YOUR OBJECTIVE = Nothing but a number is needed here; count the lines of the listing that include "true".

THE RECORDS =
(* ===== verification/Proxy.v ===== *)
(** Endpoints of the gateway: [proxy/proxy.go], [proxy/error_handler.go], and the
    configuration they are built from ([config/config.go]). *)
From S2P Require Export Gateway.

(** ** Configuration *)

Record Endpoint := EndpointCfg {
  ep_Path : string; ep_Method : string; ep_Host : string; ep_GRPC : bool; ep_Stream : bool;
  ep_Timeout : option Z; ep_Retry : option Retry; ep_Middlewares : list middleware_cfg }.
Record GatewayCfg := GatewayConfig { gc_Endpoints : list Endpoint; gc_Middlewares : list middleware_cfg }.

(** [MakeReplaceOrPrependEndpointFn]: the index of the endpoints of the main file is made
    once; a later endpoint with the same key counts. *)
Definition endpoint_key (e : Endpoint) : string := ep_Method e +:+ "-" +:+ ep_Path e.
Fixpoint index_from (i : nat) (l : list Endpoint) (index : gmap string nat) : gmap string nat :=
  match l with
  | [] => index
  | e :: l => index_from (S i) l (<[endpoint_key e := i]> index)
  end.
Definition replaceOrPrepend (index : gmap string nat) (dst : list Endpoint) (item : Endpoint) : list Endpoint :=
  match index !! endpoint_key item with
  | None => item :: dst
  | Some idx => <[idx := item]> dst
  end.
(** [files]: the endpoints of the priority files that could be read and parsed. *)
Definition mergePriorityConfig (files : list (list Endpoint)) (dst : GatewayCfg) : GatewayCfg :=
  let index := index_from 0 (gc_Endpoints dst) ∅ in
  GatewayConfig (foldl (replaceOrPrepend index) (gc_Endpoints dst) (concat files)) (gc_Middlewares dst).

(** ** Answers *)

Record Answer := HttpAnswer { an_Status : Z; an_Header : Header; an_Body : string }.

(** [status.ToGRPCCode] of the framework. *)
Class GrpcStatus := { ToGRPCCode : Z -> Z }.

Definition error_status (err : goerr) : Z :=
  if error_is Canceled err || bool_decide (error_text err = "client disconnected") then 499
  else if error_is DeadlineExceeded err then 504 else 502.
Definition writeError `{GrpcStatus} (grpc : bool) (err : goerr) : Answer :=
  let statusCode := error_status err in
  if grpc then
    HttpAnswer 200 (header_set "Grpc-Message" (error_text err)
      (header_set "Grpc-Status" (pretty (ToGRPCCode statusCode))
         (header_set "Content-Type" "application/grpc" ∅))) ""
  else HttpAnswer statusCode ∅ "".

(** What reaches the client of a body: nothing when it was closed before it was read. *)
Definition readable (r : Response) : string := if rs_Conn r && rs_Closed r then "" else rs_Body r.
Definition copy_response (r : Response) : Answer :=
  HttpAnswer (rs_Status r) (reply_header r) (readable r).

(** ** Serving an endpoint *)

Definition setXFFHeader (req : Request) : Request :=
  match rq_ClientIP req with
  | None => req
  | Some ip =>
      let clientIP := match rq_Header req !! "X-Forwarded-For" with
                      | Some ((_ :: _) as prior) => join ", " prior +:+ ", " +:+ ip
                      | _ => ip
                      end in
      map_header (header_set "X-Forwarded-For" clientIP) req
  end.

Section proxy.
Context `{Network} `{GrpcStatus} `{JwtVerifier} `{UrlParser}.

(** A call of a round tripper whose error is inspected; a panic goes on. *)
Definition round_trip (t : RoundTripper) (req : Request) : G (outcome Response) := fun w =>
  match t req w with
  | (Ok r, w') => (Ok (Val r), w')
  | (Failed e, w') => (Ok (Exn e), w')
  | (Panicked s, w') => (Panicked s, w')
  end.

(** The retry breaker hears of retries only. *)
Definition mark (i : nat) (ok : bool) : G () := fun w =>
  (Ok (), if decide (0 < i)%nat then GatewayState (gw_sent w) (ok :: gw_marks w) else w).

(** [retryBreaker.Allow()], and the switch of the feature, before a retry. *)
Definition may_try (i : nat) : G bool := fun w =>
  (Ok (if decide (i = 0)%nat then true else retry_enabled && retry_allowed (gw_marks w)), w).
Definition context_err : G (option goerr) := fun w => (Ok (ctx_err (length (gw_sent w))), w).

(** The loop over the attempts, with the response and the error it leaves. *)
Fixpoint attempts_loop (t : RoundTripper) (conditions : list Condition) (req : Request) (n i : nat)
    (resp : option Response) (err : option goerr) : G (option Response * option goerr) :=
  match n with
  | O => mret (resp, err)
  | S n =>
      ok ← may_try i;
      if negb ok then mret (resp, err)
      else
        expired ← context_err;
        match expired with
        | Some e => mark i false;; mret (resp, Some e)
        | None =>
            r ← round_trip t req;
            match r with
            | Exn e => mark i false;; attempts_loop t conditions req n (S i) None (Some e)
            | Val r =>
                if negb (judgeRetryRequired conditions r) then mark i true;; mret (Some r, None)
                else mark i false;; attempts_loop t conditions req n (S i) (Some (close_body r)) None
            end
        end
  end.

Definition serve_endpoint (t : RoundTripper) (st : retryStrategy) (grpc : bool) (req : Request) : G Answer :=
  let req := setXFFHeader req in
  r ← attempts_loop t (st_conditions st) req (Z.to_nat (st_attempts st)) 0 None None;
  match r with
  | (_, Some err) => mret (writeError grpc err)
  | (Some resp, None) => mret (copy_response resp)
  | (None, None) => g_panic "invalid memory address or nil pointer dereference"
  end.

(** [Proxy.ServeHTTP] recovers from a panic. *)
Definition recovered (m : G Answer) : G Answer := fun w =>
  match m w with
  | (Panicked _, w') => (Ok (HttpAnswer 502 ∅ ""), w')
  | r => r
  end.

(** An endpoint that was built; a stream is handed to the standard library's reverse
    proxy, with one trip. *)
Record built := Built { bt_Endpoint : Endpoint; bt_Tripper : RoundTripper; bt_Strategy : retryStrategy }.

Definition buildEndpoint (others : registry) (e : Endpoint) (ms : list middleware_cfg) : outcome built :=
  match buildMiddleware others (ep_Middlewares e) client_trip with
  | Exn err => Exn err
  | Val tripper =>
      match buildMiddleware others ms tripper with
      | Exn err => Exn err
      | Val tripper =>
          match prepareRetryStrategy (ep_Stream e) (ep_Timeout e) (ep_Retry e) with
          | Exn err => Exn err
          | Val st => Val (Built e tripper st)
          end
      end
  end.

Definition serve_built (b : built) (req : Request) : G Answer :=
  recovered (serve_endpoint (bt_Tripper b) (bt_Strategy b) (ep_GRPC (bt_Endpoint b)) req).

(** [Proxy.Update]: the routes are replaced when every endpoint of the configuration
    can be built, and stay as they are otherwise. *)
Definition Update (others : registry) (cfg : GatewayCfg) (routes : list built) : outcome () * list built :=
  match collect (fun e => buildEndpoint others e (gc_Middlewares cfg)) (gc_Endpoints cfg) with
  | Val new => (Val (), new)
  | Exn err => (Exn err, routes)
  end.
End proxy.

==

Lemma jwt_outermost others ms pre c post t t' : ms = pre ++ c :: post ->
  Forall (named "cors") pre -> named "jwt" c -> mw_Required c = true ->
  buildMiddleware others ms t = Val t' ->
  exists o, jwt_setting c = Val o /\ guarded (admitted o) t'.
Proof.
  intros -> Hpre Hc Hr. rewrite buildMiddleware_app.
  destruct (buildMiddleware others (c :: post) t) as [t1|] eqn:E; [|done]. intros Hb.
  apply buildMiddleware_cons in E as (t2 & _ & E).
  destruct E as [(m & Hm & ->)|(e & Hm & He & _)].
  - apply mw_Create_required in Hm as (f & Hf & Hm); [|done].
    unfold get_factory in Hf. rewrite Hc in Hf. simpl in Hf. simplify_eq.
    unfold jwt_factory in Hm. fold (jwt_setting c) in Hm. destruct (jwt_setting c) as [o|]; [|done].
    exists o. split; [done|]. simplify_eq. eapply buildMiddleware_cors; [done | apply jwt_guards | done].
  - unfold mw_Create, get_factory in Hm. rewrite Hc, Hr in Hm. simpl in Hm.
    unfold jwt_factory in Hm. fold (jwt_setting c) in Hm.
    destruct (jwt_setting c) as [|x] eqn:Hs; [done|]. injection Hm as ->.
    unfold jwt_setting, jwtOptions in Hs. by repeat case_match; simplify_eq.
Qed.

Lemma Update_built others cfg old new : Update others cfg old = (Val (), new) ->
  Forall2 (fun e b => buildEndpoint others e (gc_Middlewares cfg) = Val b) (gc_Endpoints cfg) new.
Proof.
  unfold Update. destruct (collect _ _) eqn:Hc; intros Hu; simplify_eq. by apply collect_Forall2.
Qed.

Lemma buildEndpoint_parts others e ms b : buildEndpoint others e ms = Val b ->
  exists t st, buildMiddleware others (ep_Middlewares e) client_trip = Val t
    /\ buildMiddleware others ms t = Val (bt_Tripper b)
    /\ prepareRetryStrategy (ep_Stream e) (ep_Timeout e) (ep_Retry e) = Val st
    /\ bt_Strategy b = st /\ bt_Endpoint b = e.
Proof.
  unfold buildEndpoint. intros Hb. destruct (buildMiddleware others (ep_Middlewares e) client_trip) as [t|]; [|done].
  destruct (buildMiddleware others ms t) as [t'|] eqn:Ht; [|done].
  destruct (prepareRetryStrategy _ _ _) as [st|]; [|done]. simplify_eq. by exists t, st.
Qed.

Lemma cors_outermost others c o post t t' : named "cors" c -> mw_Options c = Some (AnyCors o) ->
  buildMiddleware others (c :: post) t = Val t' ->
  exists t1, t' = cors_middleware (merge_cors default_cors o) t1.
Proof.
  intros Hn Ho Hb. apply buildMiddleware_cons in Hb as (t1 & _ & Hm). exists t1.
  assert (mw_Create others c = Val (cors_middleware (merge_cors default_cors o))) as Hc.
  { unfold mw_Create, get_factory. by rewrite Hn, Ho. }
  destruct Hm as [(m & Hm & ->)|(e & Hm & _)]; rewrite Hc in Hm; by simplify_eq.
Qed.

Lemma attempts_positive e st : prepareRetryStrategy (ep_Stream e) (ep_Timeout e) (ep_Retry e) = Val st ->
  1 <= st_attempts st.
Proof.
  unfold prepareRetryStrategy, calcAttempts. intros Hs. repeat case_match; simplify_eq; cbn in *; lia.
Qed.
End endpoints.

OUTPUT OF THE EXERCISE = 3